*** Material for the task ***

(* ===== verification/CliCommands.v ===== *)
(** The commands that talk to the backend: resolving ids
    ([enclavia-cli/src/commands/resolve.rs]), secrets ([commands/secrets.rs]),
    creating ([commands/enclave.rs]), pushing an image ([commands/push.rs]) and
    following a deployment ([commands/deploy.rs]).

    They are computations of [CliApi]; docker is a parameter, and so are the
    monotonic clock and the sleep of the watch loop.  Text written for a person
    is an event whose wording is left out, and the terminal spinner, which writes
    nothing under [--json], is left out. *)
From stdpp Require Import base gmap list strings.
From S2P Require Import Prelude Identity Text SecretsInit Chain CliReproduce CliUpgrade CliApi CliLocal.
#[local] Open Scope Z_scope.

Notation "'let*' x ':=' m 'in' k" := (cli_bind m (fun x => k))
  (at level 10, x binder, m at level 200, k at level 200).

(** Text for a person: standard error under [--json], standard output else. *)
Definition note {S} (json : bool) (msg : str) : cli (S := S) unit :=
  output (if json then Stderr_text msg else Stdout_text msg).

(** A run of docker: how it ended, and the lines it wrote. *)
Inductive DockerExit : Type := Spawn_failed | Exited (success : bool).
Record DockerRun := mkDockerRun { dr_exit : DockerExit; dr_lines : list str }.

(** ** The build log *)

(** A byte offset at which a [str] may be cut. *)
Definition is_char_boundary (s : bytes) (i : nat) : bool :=
  match s !! i with
  | Some b => negb (is_continuation b)
  | None => (i <=? length s)%nat
  end.

Definition rfind_newline (s : bytes) : option nat := rfind 10 s.

(** [stream_new_log], over a log that was fetched: the new offset and the text
    printed.  [None] is the panic of a slice that cuts a character. *)
Definition stream_log (build_log : bytes) (printed : nat) (drain : bool) : option (nat * bytes) :=
  let printed := if (length build_log <? printed)%nat then O else printed in
  if negb (is_char_boundary build_log printed) then None
  else
    let new := drop printed build_log in
    let upto := if drain then length new else match rfind_newline new with Some i => (i + 1)%nat | None => O end in
    Some ((printed + upto)%nat, take upto new).

Section Commands.
Context {S : Type} (net : S -> Request -> S * option Response) (clock : S -> Z) (save_io : S -> SaveIo).
Context `{CredJson} `{FromBody TokenResponse}.
Context `{FromBody Json} `{FromBody (list (EnclaveSummary * Json))} `{FromBody RegistryInfo} `{FromBody NotifyPushResponse}.
Context `{FromBody (list SecretSummary)} `{FromBody SecretSummary}.
Context (parse_uuid : str -> option Z) (summary_from_value : Json -> option EnclaveSummary).
Context (docker : S -> list str -> option str -> S * DockerRun).
(** Milliseconds, and a sleep of some. *)
Context (mono : S -> Z) (sleep : Z -> S -> S).

Abbreviation cli := (cli (S := S)).

(** ** Ids *)

Definition match_rows (all : list (EnclaveSummary * Json)) (prefix : str) : result (EnclaveSummary * Json) CliError :=
  match List.filter (fun e => bool_decide (prefix `prefix_of` es_id e.1)) all with
  | [] => Err (Other "no enclave matches")
  | [one] => Ok one
  | _ => Err (Other "prefix matches several enclaves")
  end.

Definition resolve_row (id_or_prefix : str) : cli (EnclaveSummary * Json) :=
  if bool_decide (id_or_prefix = []) then cli_ret (Err (Other "enclave id cannot be empty"))
  else match parse_uuid id_or_prefix with
       | Some _ => cli_ret (Ok (mkEnclaveSummary id_or_prefix None, J_Null))
       | None =>
           let* all := list_enclaves net clock save_io true in
           cli_ret (match_rows all id_or_prefix)
       end.

Definition resolve_enclave_id (id_or_prefix : str) : cli str :=
  let* e := resolve_row id_or_prefix in cli_ret (Ok (es_id e.1)).

(** ** Secrets *)

Fixpoint set_loop (id : str) (pairs : list (str * str)) (existing_names : list str) (updated : Z) : cli Z :=
  match pairs with
  | [] => cli_ret (Ok updated)
  | (name, value) :: pairs =>
      if bool_decide (name ∈ existing_names)
      then let* _ := update_secret net clock save_io id name value in set_loop id pairs existing_names (updated + 1)
      else let* _ := create_secret net clock save_io id name value in
           set_loop id pairs (name :: existing_names) (updated + 1)
  end.

Definition secrets_set (id : str) (pairs : list (str * str)) : cli Z :=
  let* existing := list_secrets net clock save_io id in
  set_loop id pairs (ss_name <$> existing) 0.

Fixpoint delete_loop (id : str) (names : list str) (removed : Z) : cli Z :=
  match names with
  | [] => cli_ret (Ok removed)
  | n :: names =>
      let* _ := cli_ret (secret_validate_name n) in
      let* _ := delete_secret net clock save_io id n in
      delete_loop id names (removed + 1)
  end.
Definition secrets_delete (id : str) (names : list str) : cli Z := delete_loop id names 0.

(** ** Creating *)

Record CreateArgs := mkCreateArgs {
  ca_instance_type : InstanceTypeArg;
  ca_container_port : option Z;
  ca_storage_size_bytes : option Z;
  ca_name : option str;
  ca_visibility : option str;
  ca_egress_allowlist : option Json;
  ca_upgradable : bool;
  ca_production : bool;
  ca_control_key : option Json;
  ca_anti_rollback : bool;
  ca_min_upgrade_delay_secs : option Z;
}.

Record EnclaveCreated := mkEnclaveCreated { ec_id : str; ec_status : str; ec_raw : Json }.

Definition create (a : CreateArgs) : cli EnclaveCreated :=
  let upgradable := ca_upgradable a || bool_decide (is_Some (ca_control_key a)) in
  let* enclave := create_enclave net clock save_io
    (create_body (ca_instance_type a) (ca_container_port a) (ca_storage_size_bytes a) (ca_name a) (ca_visibility a)
       (ca_egress_allowlist a) upgradable (ca_production a) (ca_control_key a) (ca_anti_rollback a)
       (ca_min_upgrade_delay_secs a)) in
  let field key := lit (default "unknown"%string (str_field enclave key)) in
  cli_ret (Ok (mkEnclaveCreated (field "id"%string) (field "status"%string) enclave)).

(** ** Pushing *)

Definition run_docker (args : list str) (stdin : option str) : cli DockerRun := fun st =>
  let '(w, run) := docker (c_world st) args stdin in
  (mkCli (c_client st) (c_disk st) w (c_log st ++ [E_Docker args stdin]), Ok run).

Definition docker_must (failure : string) (run : DockerRun) : result unit CliError :=
  match dr_exit run with
  | Exited true => Ok tt
  | _ => Err (Other failure)
  end.

Definition docker_login (host username password : str) : cli unit :=
  let* run := run_docker [lit "login"; host; lit "-u"; username; lit "--password-stdin"] (Some password) in
  cli_ret (docker_must "docker login failed" run).

Definition docker_tag (image canonical : str) : cli unit :=
  let* run := run_docker [lit "tag"; image; canonical] None in
  cli_ret (docker_must "docker tag failed" run).

Fixpoint note_lines (json : bool) (ls : list str) : cli unit :=
  match ls with
  | [] => cli_ret (Ok tt)
  | l :: ls => let* _ := note json l in note_lines json ls
  end.

(** The last digest among the lines. *)
Definition stream_docker_push (reference : str) (json : bool) : cli (option str) :=
  let* run := run_docker [lit "push"; reference] None in
  match dr_exit run with
  | Spawn_failed => cli_ret (Err (Other "failed to spawn docker push"))
  | Exited ok =>
      let* _ := note_lines json (dr_lines run) in
      if ok then cli_ret (Ok (last (omap parse_push_digest (dr_lines run))))
      else cli_ret (Err (Other "docker push failed"))
  end.

Definition extract_push_target (raw : Json) : result str CliError :=
  ok_or (lit <$> str_field raw "push_target") (Other "enclave is missing push_target").

Record PushOutcome := mkPushOutcome {
  po_canonical : str;
  po_digest : option str;
  po_notify : option NotifyPushResponse;
}.

Definition push_to_enclave (local_image : str) (enclave : EnclaveSummary * Json) (json : bool) : cli PushOutcome :=
  let* registry := get_registry net clock save_io in
  let* enclave :=
    match get_field enclave.2 "push_target" with
    | Some _ => cli_ret (Ok enclave)
    | None =>
        let* row := get_enclave net clock save_io (es_id enclave.1) in
        cli_ret (let? e := ok_or (summary_from_value row) (Other "malformed enclave row") in Ok (e, row))
    end in
  let* push_target := cli_ret (extract_push_target enclave.2) in
  let canonical := ri_registry_url registry ++ lit "/" ++ push_target ++ lit ":latest" in
  let* token := (fun st => match current_token (c_client st) with
                           | Some t => (st, Ok t)
                           | None => cli_panic st
                           end) in
  let* _ := docker_login (ri_registry_url registry) (ri_namespace registry) token in
  let* _ := note json (lit "Tagging") in
  let* _ := docker_tag local_image canonical in
  let* _ := note json (lit "Pushing") in
  let* digest := stream_docker_push canonical json in
  let* _ := note json (lit "Pushed") in
  let* _ := (if digest is Some _ then note json (lit "Digest") else cli_ret (Ok tt)) in
  let* notified := cli_try (notify_push net clock save_io (es_id enclave.1)) in
  match notified with
  | Ok resp => cli_ret (Ok (mkPushOutcome canonical digest (Some resp)))
  | Err _ =>
      let* _ := output (Stderr_text (lit "warning: failed to notify backend of push")) in
      cli_ret (Ok (mkPushOutcome canonical digest None))
  end.

Definition is_non_upgradable_rejection (r : NotifyPushResponse) : bool :=
  negb (bool_decide (np_rejected_non_upgradable r = [])) &&
  bool_decide (np_triggered r = []) && match np_staged r with [] => true | _ => false end.

(** ** Deploying *)

Definition WATCH_TIMEOUT : Z := 45 * 60 * 1000.
Definition STATUS_EVERY : Z := 2000.
Definition LOGS_EVERY : Z := 3000.
Definition SPINNER_EVERY : Z := 120.
Definition MAX_POLL_FAILURES : Z := 5.

(** The offset the log was printed up to; a fetch that fails changes nothing, and
    an offset inside a character is a panic. *)
Definition stream_new_log (id : str) (printed : nat) (json drain : bool) : cli nat :=
  let* logs := cli_try (get_enclave_logs net clock save_io id) in
  match logs with
  | Err _ => cli_ret (Ok printed)
  | Ok logs =>
      match str_field logs "build_log" with
      | None => cli_ret (Ok printed)
      | Some build_log =>
          match stream_log (lit build_log) printed drain with
          | None => cli_panic
          | Some (printed, text) =>
              let* _ := note_lines json (lines text) in cli_ret (Ok printed)
          end
      end
  end.

Record Watch := mkWatch {
  wt_phase : string;
  wt_row : Json;
  wt_poll_failures : Z;
  wt_last_status_poll : option Z;
  wt_last_logs_poll : option Z;
  wt_log_printed : nat;
}.

(** [last.is_none_or(|t| t.elapsed() >= every)]. *)
Definition due (now every : Z) (last : option Z) : bool :=
  match last with None => true | Some t => every <=? now - t end.

(** A turn's poll of the status: the watch goes on, or it ends. *)
Definition poll_status (id : str) (json : bool) (w : Watch) : cli (Watch + Json) := fun st =>
  let now := mono (c_world st) in
  (let* answer := cli_try (get_enclave net clock save_io id) in
   let row := match answer with Ok r => r | Err _ => wt_row w end in
   let failures := match answer with Ok _ => 0 | Err _ => wt_poll_failures w + 1 end in
   if (match answer with Ok _ => false | Err _ => MAX_POLL_FAILURES <=? failures end)
   then cli_ret (Err (Other "lost contact with the backend while watching"))
   else
     let status := default ""%string (str_field row "status") in
     let* _ := if negb (bool_decide (status = "")) && negb (bool_decide (status = wt_phase w))
                  && bool_decide (status ∈ ["waiting_for_image"; "building"; "deploying"]%string)
               then note json (lit status) else cli_ret (Ok tt) in
     let phase := if bool_decide (status = "") then wt_phase w else status in
     let w := mkWatch phase row failures (Some now) (wt_last_logs_poll w) (wt_log_printed w) in
     if bool_decide (status = "running") then
       let* _ := stream_new_log id (wt_log_printed w) json true in
       cli_ret (Ok (inr row))
     else if bool_decide (status = "error") then
       let* _ := stream_new_log id (wt_log_printed w) json true in
       cli_ret (Err (Other "deploy failed"))
     else if bool_decide (status = "stopped") || bool_decide (status = "destroyed")
     then cli_ret (Err (Other "enclave moved while deploying"))
     else cli_ret (Ok (inl w))) st.

(** A turn's fetch of the log, while a build is in flight. *)
Definition poll_logs (id : str) (json : bool) (w : Watch) : cli Watch := fun st =>
  let now := mono (c_world st) in
  if bool_decide (wt_phase w ∈ ["building"; "deploying"]%string) && due now LOGS_EVERY (wt_last_logs_poll w)
  then (let* printed := stream_new_log id (wt_log_printed w) json false in
        cli_ret (Ok (mkWatch (wt_phase w) (wt_row w) (wt_poll_failures w) (wt_last_status_poll w)
                       (Some now) printed))) st
  else (st, Ok w).

Definition cli_sleep (ms : Z) : cli unit := fun st =>
  (mkCli (c_client st) (c_disk st) (sleep ms (c_world st)) (c_log st), Ok tt).

(** One turn: the watch ends, or it goes on after a pause. *)
Definition watch_turn (started : Z) (id : str) (json : bool) (w : Watch) : cli (Watch + Json) := fun st =>
  if WATCH_TIMEOUT <? mono (c_world st) - started then (st, Err (Stop_error (Other "gave up watching")))
  else
    (let* polled := (fun st => if due (mono (c_world st)) STATUS_EVERY (wt_last_status_poll w)
                               then poll_status id json w st else (st, Ok (inl w))) in
     match polled with
     | inr row => cli_ret (Ok (inr row))
     | inl w =>
         let* w := poll_logs id json w in
         let* _ := cli_sleep SPINNER_EVERY in
         cli_ret (Ok (inl w))
     end) st.

Definition watch_start : Watch := mkWatch "" J_Null 0 None None 0.

(** [None]: out of turns. *)
Fixpoint watch_loop (turns : nat) (started : Z) (id : str) (json : bool) (w : Watch) (st : Cli)
    : option (Cli * result Json Stop) :=
  match turns with
  | O => None
  | Datatypes.S turns =>
      match watch_turn started id json w st with
      | (st, Err e) => Some (st, Err e)
      | (st, Ok (inr row)) => Some (st, Ok row)
      | (st, Ok (inl w)) => watch_loop turns started id json w st
      end
  end.

(** The turns the timeout admits. *)
Definition WATCH_TURNS : nat := Z.to_nat (WATCH_TIMEOUT / SPINNER_EVERY + 2).

Definition watch_until_running (id : str) (json : bool) (st : Cli) : option (Cli * result Json Stop) :=
  watch_loop WATCH_TURNS (mono (c_world st)) id json watch_start st.
End Commands.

*** End of Material for the task ***

### [Exercise objective]
Using the listing above, return exactly, and only, the lines from the one that contains "if WATCH_TIMEOUT <?" through its last line, both included.

### [Output of the exercise]
  if WATCH_TIMEOUT <? mono (c_world st) - started then (st, Err (Stop_error (Other "gave up watching")))
  else
    (let* polled := (fun st => if due (mono (c_world st)) STATUS_EVERY (wt_last_status_poll w)
                               then poll_status id json w st else (st, Ok (inl w))) in
     match polled with
     | inr row => cli_ret (Ok (inr row))
     | inl w =>
         let* w := poll_logs id json w in
         let* _ := cli_sleep SPINNER_EVERY in
         cli_ret (Ok (inl w))
     end) st.

Definition watch_start : Watch := mkWatch "" J_Null 0 None None 0.

(** [None]: out of turns. *)
Fixpoint watch_loop (turns : nat) (started : Z) (id : str) (json : bool) (w : Watch) (st : Cli)
    : option (Cli * result Json Stop) :=
  match turns with
  | O => None
  | Datatypes.S turns =>
      match watch_turn started id json w st with
      | (st, Err e) => Some (st, Err e)
      | (st, Ok (inr row)) => Some (st, Ok row)
      | (st, Ok (inl w)) => watch_loop turns started id json w st
      end
  end.

(** The turns the timeout admits. *)
Definition WATCH_TURNS : nat := Z.to_nat (WATCH_TIMEOUT / SPINNER_EVERY + 2).

Definition watch_until_running (id : str) (json : bool) (st : Cli) : option (Cli * result Json Stop) :=
  watch_loop WATCH_TURNS (mono (c_world st)) id json watch_start st.
End Commands.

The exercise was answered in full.